(** [ORDER BY k1, k2, id ASC] *)
Definition before (k : LiveChannel -> Z * Z) (a b : LiveChannel) : Prop :=
  (k a).1 < (k b).1 \/ ((k a).1 = (k b).1 /\
    ((k a).2 < (k b).2 \/ ((k a).2 = (k b).2 /\ lv_ID a <= lv_ID b))).
#[export] Instance before_dec k a b : Decision (before k a b).
Proof. unfold before. apply _. Defined.
Definition order_by (k : LiveChannel -> Z * Z) (l : list LiveChannel) : list LiveChannel :=
  merge_sort (before k) l.

(** The keys: [viewer_count DESC]; the start with [NULLS LAST]. *)
Definition most_viewers (ch : LiveChannel) : Z * Z := (0, - viewers ch).
Definition nulls_last (sign : Z) (ch : LiveChannel) : Z * Z :=
  match de_started_at (lv_details ch) with Some t => (0, sign * t) | None => (1, 0) end.
Definition sort_key (order : string) : LiveChannel -> Z * Z :=
  if String.eqb order "viewer_asc" then fun ch => (0, viewers ch)
  else if String.eqb order "started_at_desc" then nulls_last (-1)
  else if String.eqb order "started_at_asc" then nulls_last 1
  else most_viewers.

Definition limit_offset {A} (limit offset : Z) (l : list A) : result (list A) :=
  if offset <? 0 then Err ErrDriver else sql_limit limit (drop (Z.to_nat offset) l).

(** [::int] *)
Definition to_int4 (n : Z) : result Z := if int4 n then Ok n else Err ErrDriver.

(** Each name once, with how often it occurs. *)
Definition occurrences (names : list string) : list (string * Z) :=
  map (fun x => (x, Z.of_nat (length (List.filter (String.eqb x) names)))) (remove_dups names).
Definition by_count (a b : string * Z) : Prop := b.2 <= a.2.
#[export] Instance by_count_dec a b : Decision (by_count a b).
Proof. unfold by_count. apply _. Defined.

Definition nonempty (o : option string) : list string :=
  match o with Some s => if is_empty s then [] else [s] | None => [] end.
Definition categories_of (l : list LiveChannel) : list string :=
  flat_map (fun ch => nonempty (de_category (lv_details ch))) l.
Definition tags_of (l : list LiveChannel) : list string :=
  flat_map (fun ch => List.filter (fun t => negb (is_empty t)) (de_tags (lv_details ch))) l.
Definition in_category (name : string) (ch : LiveChannel) : bool := opt_eqb (de_category (lv_details ch)) name.

Record SearchLiveChannelsArgs := MkArgs {
  sa_Keyword : string;
  sa_Platform : string; sa_Platforms : list string;
  sa_Category : string; sa_Categories : list string;
  sa_Tag : string; sa_Tags : list string;
  sa_SortOrder : string;
  sa_MinViewerCount : Z; sa_MaxViewerCount : Z; sa_StartedWithinSeconds : Z;
  sa_Limit : Z; sa_Offset : Z
}.

(** The multi-select values, or the single one of the older field. *)
Definition choose (many : list string) (one : string) : list string :=
  match many with [] => if is_empty one then [] else [one] | _ => many end.
Lemma start_ok t k p c r ch hash em : platform_is_valid p = true -> k = stateKey p c -> em_ok t None em ->
  yields (em_ok t None) (start_tracking instanceID p k r ch hash t em).
Proof.
  intros Hv -> Hem. unfold start_tracking. apply yields_any. intros [?|?]; [|by apply yields_ret].
  apply yields_any. intros [?|?]; apply yields_ret; [|done].
  apply em_set; [by apply em_skip|]. apply state_ok_key; [done|].
  eapply new_interval_ok; [done..|apply Hem].
Qed.

Lemma kept_ok t p c r ch hash s em : platform_is_valid p = true -> ur_ChannelID r = c ->
  em_ok t None em -> states em !! stateKey p c = Some s ->
  yields (em_ok t None) (keep_tracking instanceID p (stateKey p c) r ch hash t s em).
Proof.
  intros Hv <- Hem Hs. unfold keep_tracking. apply yields_any. intros h.
  destruct (count_viewers _ _ _ _ _ _ _) as [s1 em1] eqn:Ec. apply yields_any. intros _. apply yields_ret.
  assert (interval_ok t (enqueued em) p (ur_ChannelID r) s) as Hi.
  { by apply (eo_states _ _ _ Hem _ _ Hs). }
  eapply count_ok in Ec as (H1 & H2 & _); [|done|by apply em_skip|exact Hi]. by apply em_set.
Qed.

Lemma process_ok t p disc l em : platform_is_valid p = true -> Forall (fun r => ur_Platform r = p) l ->
  em_ok t None em -> yields (em_ok t None) (process_all instanceID p disc t l em).
Proof.
  intros Hv Hl. revert em. induction Hl as [|r l Hr Hl IH]; intros em Hem; [by apply yields_ret|].
  cbn [process_all]. eapply yields_bind; [|exact IH]. unfold process_one. rewrite Hr.
  destruct (disc !! ur_ChannelID r) as [ch|]; [|by apply yields_ret].
  destruct (states em !! _) as [s|] eqn:Es; [|by eapply start_ok].
  destruct (ur_IsInsert r); [by eapply start_ok|by eapply kept_ok].
Qed.

Lemma commit_ok t l em : Forall (fun ec => platform_is_valid (ec_Platform ec) = true /\
    ec_StateKey ec = stateKey (ec_Platform ec) (ec_ChannelID ec)) l ->
  em_ok t None em -> yields (em_ok t None) (commit_all instanceID t l em).
Proof.
  intros Hl. revert em. induction Hl as [|ec l [Hv Hk] Hl IH]; intros em Hem; [by apply yields_ret|].
  cbn [commit_all]. destruct (states em !! _) as [s|] eqn:Es; [|by apply IH].
  apply yields_any. intros [?|?]; [|by apply IH].
  destruct (flushViewerInterval _ _ _ _ _ _) as [s1 em1] eqn:Ef. apply IH. rewrite Hk in *.
  eapply flush_ok in Ef as (H1 & _); [|done|by apply em_skip|by apply (eo_states _ _ _ Hem _ _ Es)]. by apply em_drop.
Qed.

Lemma set_missed_ok t k s n em : em_ok t None em -> states em !! k = Some s -> em_ok t None (set_state k (set_missed n s) em).
Proof.
  intros Hem Hs. apply em_set; [by apply em_skip|]. apply (state_same _ _ _ s); [|done|done]. by apply (eo_states _ _ _ Hem).
Qed.

Lemma recover_ok now l em :
  em_ok now None em -> yields (em_ok now None) (recover_all now l em).
Proof.
  revert em. induction l as [|x l IH]; intros em Hem; [by apply yields_ret|].
  cbn [recover_all]. eapply yields_bind; [|exact IH]. unfold recover_one.
  destruct (states em !! _); [apply yields_any; intros; by apply yields_ret|].
  apply yields_any; intros h. apply yields_any; intros v.
  assert (forall s, st_lastInterval s = None ->
    em_ok now None (set_state (stateKey (br_Platform x) (br_ChannelID x)) s em)) as H.
  { intros s E. apply em_set; [by apply em_skip|]. by apply state_ok_none. }
  destruct (_ <? _); [apply yields_any; intros|]; apply yields_ret; by apply H.
Qed.
End Operations.

(** ** Detection, channel by channel *)

(** What a poll makes of a tracked channel: its state, whether it is kept
    among the active ones, whether it is a candidate to end. *)
Definition poll_verdict (p : string) (active : list string) (partial : bool) (kv : string * channelState)
  : channelState * list string * list EndedChannel :=
  let '(key, s) := kv in
  let c := str_drop (String.length (p +:+ ":")) key in
  if negb (has_prefix key (p +:+ ":")) then (s, [], [])
  else if existsb (String.eqb c) active then (set_missed 0 s, [], [])
  else if partial then (s, [c], [])
  else if st_missedPolls s + 1 <? 2 then (set_missed (st_missedPolls s + 1) s, [c], [])
  else (set_missed (st_missedPolls s + 1) s, [], [MkEnded p c key]).

Lemma set_state_same k s em : states em !! k = Some s -> set_state k s em = em.
Proof. intros H. unfold set_state. rewrite insert_id by done. by destruct em. Qed.

Lemma detect_one_verdict p active partial k s em kept ended : states em !! k = Some s ->
  detect_one p active partial (k, s) (em, kept, ended) =
  let '(s', ks, es) := poll_verdict p active partial (k, s) in (set_state k s' em, kept ++ ks, ended ++ es).
Proof.
  intros H. unfold detect_one, poll_verdict. destruct (negb _); [by rewrite set_state_same, !app_nil_r by done|].
  destruct (existsb _ _); [by rewrite !app_nil_r|]. destruct partial; [by rewrite set_state_same, app_nil_r by done|].
  simpl. destruct (_ <? 2); by rewrite app_nil_r.
Qed.

Lemma detect_fold p active partial l em kept ended : NoDup l.*1 ->
  (forall k s, (k, s) ∈ l -> states em !! k = Some s) ->
  exists em', fold_left (fun acc kv => detect_one p active partial kv acc) l (em, kept, ended) =
    (em', kept ++ flat_map (fun kv => (poll_verdict p active partial kv).1.2) l,
     ended ++ flat_map (fun kv => (poll_verdict p active partial kv).2) l) /\
  has_writer em' = has_writer em /\ enqueued em' = enqueued em /\
  (forall k, k ∉ l.*1 -> states em' !! k = states em !! k) /\
  (forall k s, (k, s) ∈ l -> states em' !! k = Some (poll_verdict p active partial (k, s)).1.1).
Proof.
  revert em kept ended. induction l as [|[k s] l IH]; intros em kept ended Hn Hl.
  { exists em. rewrite !app_nil_r. split_and!; try done. intros k s []%not_elem_of_nil. }
  cbn [fold_left]. rewrite detect_one_verdict by (apply Hl; left).
  destruct (poll_verdict p active partial (k, s)) as [[s' ks] es] eqn:Ev.
  cbn [fmap list_fmap fst] in Hn. apply NoDup_cons in Hn as [Hk Hn].
  destruct (IH (set_state k s' em) (kept ++ ks) (ended ++ es) Hn) as (em' & E & Hw & Hq & Ho & Hi).
  { intros k1 s1 H1. simpl. rewrite lookup_insert_ne; [apply Hl; by right|].
    intros ->. apply Hk. apply list_elem_of_fmap. by exists (k1, s1). }
  exists em'. rewrite E. cbn [flat_map]. rewrite Ev. cbn [fst snd]. rewrite <- !app_assoc.
  split_and!; [done..| |].
  - intros k1 [Hne H1]%not_elem_of_cons. rewrite Ho by done. simpl. by rewrite lookup_insert_ne.
  - intros k1 s1 [[= -> ->]|H1]%elem_of_cons; [|by apply Hi].
    rewrite Ho, Ev by done. cbn. by rewrite lookup_insert_eq.
Qed.

(** The detection as a whole. *)
Lemma detect_spec p active partial em :
  exists em' kept ended, DetectEndedChannels p active partial em = (em', active ++ kept, ended) /\
  has_writer em' = has_writer em /\ enqueued em' = enqueued em /\
  (forall k, states em' !! k = (fun s => (poll_verdict p active partial (k, s)).1.1) <$> states em !! k) /\
  (forall c, c ∈ kept <-> exists k s, states em !! k = Some s /\ c ∈ (poll_verdict p active partial (k, s)).1.2) /\
  (forall ec, ec ∈ ended <-> exists k s, states em !! k = Some s /\ ec ∈ (poll_verdict p active partial (k, s)).2).
Proof.
  unfold DetectEndedChannels.
  destruct (detect_fold p active partial (rows (states em)) em active [] (NoDup_fst_map_to_list _))
    as (em' & E & Hw & Hq & Ho & Hi).
  { intros k s H. by apply in_keys in H. }
  eexists em', _, _. split; [exact E|]. split_and!; [done|done| | |].
  - intros k. destruct (states em !! k) as [s|] eqn:Es.
    + refine (Hi k s _). by apply elem_of_map_to_list.
    + rewrite Ho; [done|]. intros (kv & -> & Hkv)%list_elem_of_fmap. apply in_keys in Hkv. congruence.
  - intros c. rewrite list_elem_of_In, in_flat_map. setoid_rewrite <- list_elem_of_In. split.
    + intros ([k s] & Hk%in_keys & Hc). eauto.
    + intros (k & s & Hk & Hc). exists (k, s). split; [|done]. by apply elem_of_map_to_list.
  - intros c. cbn [app]. rewrite list_elem_of_In, in_flat_map. setoid_rewrite <- list_elem_of_In. split.
    + intros ([k s] & Hk%in_keys & Hc). eauto.
    + intros (k & s & Hk & Hc). exists (k, s). split; [|done]. by apply elem_of_map_to_list.
Qed.

(** A state that only differs in its missed polls. *)
Lemma em_same t em em' : em_ok t None em -> enqueued em' = enqueued em ->
  (forall k s', states em' !! k = Some s' -> exists s, states em !! k = Some s /\
     st_lastInterval s' = st_lastInterval s /\ st_viewerCount s' = st_viewerCount s) ->
  em_ok t None em'.
Proof.
  intros [Hs Ht Hp Ho] Eq H. split; rewrite ?Eq; try done. intros k s' Hk Hn.
  destruct (H k s' Hk) as (s & Hs' & E1 & E2). apply (state_same _ _ _ s); [|done|done]. by apply Hs.
Qed.

Lemma verdict_same p active partial k s : let s' := (poll_verdict p active partial (k, s)).1.1 in
  st_lastInterval s' = st_lastInterval s /\ st_viewerCount s' = st_viewerCount s.
Proof. unfold poll_verdict. repeat case_match; done. Qed.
════════════════
(TASK OBJECTIVE) Nothing but the lines from the start of the data through the line holding "Definition tags_of (l" should be restated, and each one exactly.

(WRITTEN SOLUTION)
(** [ORDER BY k1, k2, id ASC] *)
Definition before (k : LiveChannel -> Z * Z) (a b : LiveChannel) : Prop :=
  (k a).1 < (k b).1 \/ ((k a).1 = (k b).1 /\
    ((k a).2 < (k b).2 \/ ((k a).2 = (k b).2 /\ lv_ID a <= lv_ID b))).
#[export] Instance before_dec k a b : Decision (before k a b).
Proof. unfold before. apply _. Defined.
Definition order_by (k : LiveChannel -> Z * Z) (l : list LiveChannel) : list LiveChannel :=
  merge_sort (before k) l.

(** The keys: [viewer_count DESC]; the start with [NULLS LAST]. *)
Definition most_viewers (ch : LiveChannel) : Z * Z := (0, - viewers ch).
Definition nulls_last (sign : Z) (ch : LiveChannel) : Z * Z :=
  match de_started_at (lv_details ch) with Some t => (0, sign * t) | None => (1, 0) end.
Definition sort_key (order : string) : LiveChannel -> Z * Z :=
  if String.eqb order "viewer_asc" then fun ch => (0, viewers ch)
  else if String.eqb order "started_at_desc" then nulls_last (-1)
  else if String.eqb order "started_at_asc" then nulls_last 1
  else most_viewers.

Definition limit_offset {A} (limit offset : Z) (l : list A) : result (list A) :=
  if offset <? 0 then Err ErrDriver else sql_limit limit (drop (Z.to_nat offset) l).

(** [::int] *)
Definition to_int4 (n : Z) : result Z := if int4 n then Ok n else Err ErrDriver.

(** Each name once, with how often it occurs. *)
Definition occurrences (names : list string) : list (string * Z) :=
  map (fun x => (x, Z.of_nat (length (List.filter (String.eqb x) names)))) (remove_dups names).
Definition by_count (a b : string * Z) : Prop := b.2 <= a.2.
#[export] Instance by_count_dec a b : Decision (by_count a b).
Proof. unfold by_count. apply _. Defined.

Definition nonempty (o : option string) : list string :=
  match o with Some s => if is_empty s then [] else [s] | None => [] end.
Definition categories_of (l : list LiveChannel) : list string :=
  flat_map (fun ch => nonempty (de_category (lv_details ch))) l.
Definition tags_of (l : list LiveChannel) : list string :=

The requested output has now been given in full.